En una sociedad como la nuestra (donde se ha perdido toda noción de orden natural) lo esencial, como es la práctica y enseñanza de la virtud, se abandona y deja al gusto de cada uno, mientras lo accesorio y prudencial se toma como medida última de toda acción política.
Ese es el caso del llamado “problema de la inmigración”. Desplazamiento de familias y pueblos de un lugar a otro han existido desde el principio de los tiempos. Yahvé llamó a Abraham y Sara a salir de Caldea para marchar a Canaán, y expulsó a Caín a la tierra de Nod.
Pero en España la migración se ha convertido en un importante caballo de batalla político durante la última década. Naturalmente, hay una buena razón para ello.
Comencemos por diferenciar los meros desplazamientos temporales por la razón que sea (estudios, trabajo, turismo), con los movimientos con vocación de establecimiento a más largo plazo. Entre estos últimos, debemos diferenciar entre migración y refugio. Son migrantes quienes salen voluntariamente de su tierra y se dirigen a otra buscando un mejor futuro para sí y los suyos. Casi siempre por motivos económicos, y sin planes de regresar (lo que no quiere decir que en el futuro no acaben retornando). Los refugiados, en cambio, salen de su tierra obligados, por amenaza de pérdida de sus bienes, su libertad, e incluso su vida, si se quedan. Es decir, de forma involuntaria. Y deseando regresar en cuanto sea posible.
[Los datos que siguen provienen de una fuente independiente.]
Lemma append_all_ok E files : ∀ merger st,
  (∀ t c, is_merge_call c = true → oracle E t c = true) →
  Forall (λ f, ∃ ps, fs st !! f = Some (File (Pdf ps))) files →
  ∃ tr, run (append_all E files merger) st
        = (Ok (merger ++ pages_of_files (fs st) files), set_trace tr st).
Proof.
  induction files as [|f rest IH]; intros merger st Hor Hall; simpl.
  - exists (trace st). rewrite app_nil_r. by destruct st.
  - apply Forall_cons in Hall as [[ps Hf] Hall].
    unfold_model. simpl. rewrite Hf. simpl.
    rewrite Hor by done. simpl. rewrite Hf.
    destruct (IH (merger ++ ps) (set_trace (CMergerAppend f :: trace st) st))
      as [tr Hrun]; [done|done|].
    unfold run in Hrun; simpl in Hrun. rewrite Hrun, <- app_assoc. by exists tr.
Qed.

(** With the merge library present and willing, and every collected file a
    page document, the merge writes their pages, in order, to [out]. *)
Lemma merge_ok E files out st :
  PYPDF2_INSTALLED E = true →
  (∀ t c, is_merge_call c = true → oracle E t c = true) →
  Forall (λ f, ∃ ps, fs st !! f = Some (File (Pdf ps))) files →
  fs st !! out ≠ Some Dir →
  ∃ st', run (_merge_pdfs E files out) st = (Ok tt, st')
    ∧ same_session st st'
    ∧ fs st' = <[out := File (Pdf (pages_of_files (fs st) files))]> (fs st)
    ∧ log st' = MergeOk out :: log st.
Proof.
  intros Hpy Hor Hall Hdir.
  destruct (append_all_ok E files [] st Hor Hall) as [tr Hrun].
  unfold_model. simpl. rewrite Hpy. rewrite Hrun. simpl.
  rewrite !Hor by done. simpl.
  destruct (fs st !! out) as [[|c]|] eqn:Ho; [done| |]; simpl.
  all: rewrite !Hor by done; simpl.
  all: eexists; split; [reflexivity|]; simpl.
  all: split; [done|]; split; [|done].
  all: by rewrite insert_insert_eq.
Qed.

(** ** The session *)

Lemma pages_ok_empty (pgs : gmap nat PageCtx) : pages_ok ∅ pgs → pgs = ∅.
Proof.
  intros Hok. apply map_eq. intros q. rewrite lookup_empty.
  destruct (pgs !! q) as [pg|] eqn:Hq; [|done].
  apply Hok in Hq. set_solver.
Qed.

Lemma pages_ok_nil bs : pages_ok bs ∅.
Proof. intros q pg. by rewrite lookup_empty. Qed.


Lemma start_browser_spec E st :
  ∃ r st', run (start_browser E) st = (r, st')
    ∧ fs st' = fs st ∧ pages st' = pages st
    ∧ log st `suffix_of` log st'
    ∧ (∃ new, trace st' = new ++ trace st
              ∧ Forall (λ c, is_job_call c = false) new)
    ∧ (session_inv E st → session_inv E st')
    ∧ (r = Ok tt → is_Some (self_browser st')).
Proof.
  exec.
  all: eexists _, _; split; [reflexivity|]; simpl.
  all: split; [done|]; split; [done|].
  all: split; [repeat apply suffix_cons_r; done|].
  all: split;
    [ first [ by exists []
            | by eexists [_]; split; [|repeat constructor]
            | by eexists [_; _]; split; [|repeat constructor] ] |].
  all: split; [solve_session_inv|].
  all: try (intros [=]; fail).
  all: intros _; try match goal with
                     | H : self_browser _ = _ |- _ => rewrite H
                     end; eauto.
Qed.

Lemma close_browser_spec E st :
  ∃ r st', run (close_browser E) st = (r, st')
    ∧ fs st' = fs st ∧ log st' = log st
    ∧ (∃ new, trace st' = new ++ trace st
              ∧ Forall (λ c, is_teardown_call c = true) new)
    ∧ (session_inv E st → session_inv E st')
    ∧ (session_inv E st → r = Ok tt →
         self_browser st' = None ∧ self_playwright st' = None
         ∧ browsers st' = ∅ ∧ pages st' = ∅)
    ∧ (∀ e, r = Raise e →
         ∃ c, e = EngineError c ∧ is_teardown_call c = true
              ∧ head (trace st') = Some c)
    ∧ ((∀ t c, is_teardown_call c = true → oracle E t c = true) → r = Ok tt).
Proof.
  exec.
  all: eexists _, _; split; [reflexivity|]; simpl.
  all: split; [done|]; split; [done|].
  all: split;
    [ first [ by exists []
            | by eexists [_]; split; [|repeat constructor]
            | by eexists [_; _]; split; [|repeat constructor] ] |].
  all: split;
    [ solve_session_inv;
      match goal with
      | H : browsers _ = {[_]} |- _ =>
          rewrite pages_ok_closed by (by rewrite <- H); apply pages_ok_nil
      end |].
  all: split;
    [ unfold session_inv;
      try match goal with H : self_browser ?s = _ |- _ => rewrite H end;
      intros (Hbs & Hpg & _) Hr; try discriminate; rewrite Hbs in Hpg |- *;
      repeat split; try done;
      first [ by apply pages_ok_closed | by apply pages_ok_empty
            | by apply difference_diag_L | set_solver ]
    |].
  all: split;
    [ intros e He; try discriminate; injection He as <-; by eexists |].
  all: intros Hor; try done.
  all: match goal with
       | H : oracle _ _ _ = false |- _ => by rewrite Hor in H
       end.
Qed.

(** ** Output paths *)

Lemma string_app_length (s t : string) :
  String.length (s +:+ t) = String.length s + String.length t.
Proof. induction s as [|c s IH]; simpl; [done|]. by rewrite IH. Qed.

Lemma string_app_inj_r (t s1 s2 : string) : s1 +:+ t = s2 +:+ t → s1 = s2.
Proof.
  revert s2. induction s1 as [|c s1 IH]; intros [|c' s2] H; simpl in H.
  - done.
  - apply (f_equal String.length) in H.
    rewrite !string_app_length in H. simpl in H. lia.
  - apply (f_equal String.length) in H.
    rewrite !string_app_length in H. simpl in H. lia.
  - injection H as -> H. f_equal. by apply IH.
Qed.

Lemma pdf_filename_inj i j : pdf_filename i = pdf_filename j → i = j.
Proof.
  unfold pdf_filename. intros H.
  apply (inj (String.append "slide_")) in H.
  apply string_app_inj_r in H. apply (inj pretty) in H. lia.
Qed.

Lemma slide_path_inj out i j : slide_path out i = slide_path out j → i = j.
Proof.
  unfold slide_path, os_path_join, pdf_filename. simpl.
  destruct (match out with EmptyString => true | _ => endswith_sep out end);
    intros H; apply (inj (String.append out)) in H.
  - by apply pdf_filename_inj.
  - apply (inj (String.append "/")) in H. by apply pdf_filename_inj.
Qed.

Lemma slide_paths_length out i n : length (slide_paths out i n) = n.
Proof. unfold slide_paths. by rewrite length_map, length_seq. Qed.

Lemma slide_path_fresh out i j n : i < j → slide_path out i ∉ slide_paths out j n.
Proof.
  intros Hlt Hin. unfold slide_paths in Hin.
  apply list_elem_of_fmap in Hin as (k & Heq & Hk).
  apply slide_path_inj in Heq. subst k.
  apply elem_of_seq in Hk. lia.
Qed.

(** ** The render loop *)

Lemma os_makedirs_spec E d st :
  ∃ r st', run (os_makedirs E d) st = (r, st')
    ∧ same_session st st' ∧ log st' = log st
    ∧ trace st' = CMakedirs d :: trace st
    ∧ (∀ p, p ≠ d → fs st' !! p = fs st !! p)
    ∧ (fs st !! d ≠ None → fs st' = fs st)
    ∧ (r = Ok tt → fs st' !! d = Some Dir)
    ∧ (∀ e, r = Raise e →
         fs st' = fs st
         ∧ (e = FileExistsError ∨ e = EngineError (CMakedirs d))).
Proof.
  exec.
  all: eexists _, _; split; [reflexivity|]; simpl.
  all: split; [done|]; split; [done|]; split; [done|].
  all: split; [intros p Hp; rewrite ?lookup_insert_ne by done; done|].
  all: split; [congruence|].
  all: split; [intros Hr; try discriminate; by rewrite ?lookup_insert_eq|].
  all: intros e [=]; subst; auto.
Qed.

Lemma render_loop_spec E out htmls : ∀ i acc st,
  ∃ st', run (render_loop E out i htmls acc) st
         = (Ok (acc ++ select (job_outcomes E out i htmls st)
                              (slide_paths out i (length htmls))), st')
    ∧ length (job_outcomes E out i htmls st) = length htmls
    ∧ (∀ p, p ∉ slide_paths out i (length htmls) → fs st' !! p = fs st !! p)
    ∧ log st `suffix_of` log st'
    ∧ (session_inv E st → session_inv E st')
    ∧ (∀ k h, htmls !! k = Some h →
         job_outcomes E out i htmls st !! k = Some true →
         fs st' !! slide_path out (i + k) = Some (File (Pdf (doc_of E h))))
    ∧ (∀ k h, htmls !! k = Some h →
         job_outcomes E out i htmls st !! k = Some false →
         JobFailed h ∈ log st').
Proof.
  induction htmls as [|h rest IH]; intros i acc st.
  - exists st. simpl. rewrite app_nil_r. unfold run, mret, M_ret.
    do 5 (split; [done|]). split; intros k h Hk; by rewrite lookup_nil in Hk.
  - destruct (convert_spec E h (slide_path out i) st)
      as (b & st1 & Hrun & Hfs & Hfile & Hlog & Hinv).
    cbn [render_loop job_outcomes length]. rewrite Hrun.
    unfold run, mbind, M_bind in *. fold (slide_path out i). rewrite Hrun.
    change (slide_paths out i (S (length rest)))
      with (slide_path out i :: slide_paths out (S i) (length rest)).
    destruct b.
    + destruct (IH (S i) (acc ++ [slide_path out i]) st1)
        as (st' & Hloop & Hlen & Hfs' & Hlog' & Hinv' & Hok & Hfail).
      exists st'. rewrite Hloop. cbn [select]. rewrite <- app_assoc.
      split; [done|]. split; [simpl; by rewrite Hlen|].
      split.
      { intros p Hp. apply not_elem_of_cons in Hp as [Hne Hp].
        rewrite Hfs' by done. by apply Hfs. }
      split; [by etrans|]. split; [by auto|].
      split.
      * intros [|k] h' Hh Hflag; simpl in Hh, Hflag.
        -- injection Hh as <-. rewrite Nat.add_0_r.
           rewrite Hfs' by (apply slide_path_fresh; lia). by apply Hfile.
        -- replace (i + S k) with (S i + k) by lia. by apply Hok.
      * intros [|k] h' Hh Hflag; simpl in Hh, Hflag; [done|].
        by eapply Hfail.
    + unfold logger, modify.
      destruct (IH (S i) acc (set_log (JobFailed h :: log st1) st1))
        as (st' & Hloop & Hlen & Hfs' & Hlog' & Hinv' & Hok & Hfail).
      exists st'. rewrite Hloop. cbn [select].
      split; [done|]. split; [simpl; by rewrite Hlen|].
      split.
      { intros p Hp. apply not_elem_of_cons in Hp as [Hne Hp].
        rewrite Hfs' by done. simpl. by apply Hfs. }
      split.
      { etrans; [exact Hlog|]. etrans; [|exact Hlog']. by apply suffix_cons_r. }
      split.
      { intros Hi. apply Hinv'. apply Hinv in Hi. exact Hi. }
      split.
      * intros [|k] h' Hh Hflag; simpl in Hh, Hflag; [done|].
        replace (i + S k) with (S i + k) by lia. by apply Hok.
      * intros [|k] h' Hh Hflag; simpl in Hh, Hflag.
        -- injection Hh as <-. destruct Hlog' as [l ->].
           apply elem_of_app. right. simpl. apply list_elem_of_here.
        -- by eapply Hfail.
Qed.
En España hemos tenido de todos los tipos. Migraron muchos españoles durante siglos, algunos a las Américas, los criollos (aunque algunos regresaron, y se les llamó indianos), fecundando un nuevo pueblo en aquella tierra. Otros a Francia o a Alemania en el siglo pasado, en busca de trabajo bien remunerado. Muchos más desde los campos a la ciudades durante la industrialización. También hubo refugiados, como bien sabemos los carlistas, cuyos antecesores hubieron de salir de su querida España cuando los gobiernos liberales llevaban a cabo represalias tras vencer en las guerras civiles. Nada hay, pues, verdaderamente nuevo, en el fenómeno de la migración.
Los refugiados (o exiliados, que es otra nomenclatura) lo hacen por dos razones principales. La más frecuente, la existencia de grandes desastres naturales o, más comúnmente, una guerra, que les obliga literalmente a huir. Se caracterizan por instalarse de forma provisional en zonas seguras lo más cercanas a su casa, con la intención de regresar en cuanto sea posible. Un segundo tipo de refugiados, más minoritario, lo son por estar perseguidos en su tierra por una potestad por motivo de su religión (bien lo saben los cristianos que sufren el yugo sarraceno, comunista o hinduista), etnia o ideas políticas (ojo, no confundir con aquellos reclamados por la justicia por delitos contra el derecho natural). Estos desplazados lo son en números más restringidos (por norma se trata de minorías). Sea por una u otra razón, la salida de los refugiados es dramática y corren riesgos graves de no llevarla a cabo. La caridad cristiana obliga al resto de naciones a dar acogimiento a los refugiados (hospes eram et collexistis me, Mt 25, 35), más obligadamente a aquellas limítrofes a donde se produce el hecho dramático. Esto es particularmente obligado, en nuestro caso, hacia nuestros hermanos cristianos en Oriente o en África, donde muchas veces deben huir para evitar la conversión forzosa o el martirio. Afortunadamente, en nuestra ámbito existe poca presión en este sentido, y únicamente se precisa una burocracia ágil para tramitar las peticiones de asilo, comprobar su veracidad y proceder a su ejecución. Los verdaderos refugiados, a día de hoy, no suponen un problema en España.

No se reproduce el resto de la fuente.